Since its inception Fortescue has always attracted plenty of scepticism — no doubt largely due to the reputation of its founder and chairman Forrest — and chief executive Nev Power says he understands there are some who continue to doubt the sustainability of Fortescue’s operational improvements.
“I know there are people with all the scepticism under the sun about whether we can do this and whether this is achievable,” Power told reporters during this week’s media tour.
“That’s the same scepticism about whether Fortescue would ever be here, or whether we would ever get to 155 (million tonnes per annum), and all the other scepticism.
“I’d say, look at what’s been achieved and judge us on our merits about doing what we say we’re going to do. We have systematically delivered against every single thing we said we were going to do.”
The operational progress made by Fortescue has become apparent in the miner’s last two quarterly reports.
The most recent figures show that both production costs and the amount of waste being moved at Fortescue’s mines have roughly halved since the start of 2014, while the amount of ore mined has increased more than 40 per cent.
Gross debt has also fallen meaningfully over that time, from just under $US11 billion ($15.3bn) to less than $8.1bn (assuming its current $US750m debt buyback in the US is fully taken up, as expected).
On almost any measure Fortescue is a better company today than it was in early 2014.
The key exception is, however, the one that will matter the most to investors. Fortescue’s share price today is less than half what it was back in early 2014 due to the iron ore price, which has fallen from more than $US120 a tonne to just $US45.44 a tonne on Friday.
While the iron ore price is in the doldrums, there doesn’t seem the same sense of panic at Fortescue today as there seemed to be at the height of their ill-fated campaign for a government inquiry into iron ore prices.
Power says the success in improving the performance of Fortescue’s mines has helped improve confidence within the business.
“Every day, the more we achieve, the more we see ahead as opportunity. This is not slashing and burning and driving suppliers to the wall, this is about genuine creativity and innovation in our processes,” he said.
“This is not magic, this is a lot of hard work, and a lot of people around Fortescue engaging in thinking about how we can improve our business.”
The biggest improvement at Fortescue’s mines — and the change that has drawn the most cynicism — has been the big increase in production and sharp drop in waste movements over the past two quarters.

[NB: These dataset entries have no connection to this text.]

(** The middleware returned by [createRateLimiter(options)], run at instant
    [now = Date.now()] with [rnd] the rendering of [Math.random()]. *)
Definition createRateLimiter (options : RateLimitOptions)
    (req : Request) (res : Res) (now : Z) (rnd : string) : Async Redis.Client (Res * Outcome) :=
  let opts := spread defaultOptions options in
  try_await
    (Redis.getRedis ;;;
     let key := "rate-limit:" ++ o_keyGenerator opts req in
     let windowStart := now - o_windowMs opts in
     Redis.zRemRangeByScore now key 0 windowStart ;;;
     requestCount <- Redis.zCard now key ;;
     if o_max opts <=? requestCount then
       ttl <- Redis.pTTL now key ;;
       let resetTime :=
         if 0 <? ttl then ceil_div ttl 1000 else ceil_div (o_windowMs opts) 1000 in
       let res := setHeader "X-RateLimit-Limit" (toString (o_max opts)) res in
       let res := setHeader "X-RateLimit-Remaining" "0" res in
       let res := setHeader "X-RateLimit-Reset" (toString resetTime) res in
       let res := setHeader "Retry-After" (toString resetTime) res in
       ret (res, Send 429
                   (JObj [("message", JStr (o_message opts)); ("retryAfter", JNum resetTime)]))
     else
       Redis.zAdd now key now (toString now ++ ":" ++ rnd) ;;;
       Redis.expire now key (ceil_div (o_windowMs opts) 1000) ;;;
       let res := setHeader "X-RateLimit-Limit" (toString (o_max opts)) res in
       let res := setHeader "X-RateLimit-Remaining"
                    (toString (o_max opts - requestCount - 1)) res in
       let res := setHeader "X-RateLimit-Reset"
                    (toString (ceil_div (o_windowMs opts) 1000)) res in
       let res :=
         if o_skipSuccessfulRequests opts || o_skipFailedRequests opts
         then {| res_headers := res_headers res; send := Some {| hook_key := key; hook_now := now |} |}
         else res in
       ret (res, Next))
    (fun error => ret (res, Next)).

(** Default rate limiter (100 requests per minute) *)
Definition rateLimiter := createRateLimiter no_options.

(** Strict rate limiter (10 requests per minute) *)
Definition strictRateLimiter :=
  createRateLimiter
    {| windowMs := Some (60 * 1000); max := Some 10;
       message := Some "Too many requests. Please slow down.";
       keyGenerator := None; skipSuccessfulRequests := None; skipFailedRequests := None |}.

That sharp drop in so-called strip ratios, or the amount of waste rock that needs to be moved to reach each tonne of ore, was at first seen widely as a case of “high-grading”.
High-grading is the practice of deliberately targeting premium parts of an orebody to deliver a temporary improvement in performance, but which ultimately shortens the life of the operation by quarantining lower quality areas from being economically mined in the future.
The recent media and analyst tours have aimed to better illustrate just how those improvements have been achieved and why they are sustainable. Crucial changes have been made to Fortescue’s ore processing facilities in the 18 months since Fortescue took control of them from contractor Mineral Resources, allowing it to feed lower-quality ore into the front end of the plant and still produce the same higher-quality ore at the other end.
That ability to remove more impurities during processing has allowed Fortescue to classify more of its waste material as ore, delivering a double benefit of more ore production and less waste.
Fortescue has been able to scale back the use of “surface miners” at its mines in favour of conventional and more reliable truck and excavator combinations. Moving from two contractors to one at the mines has also been a significant cost saving, as has the move to a more efficient roster system.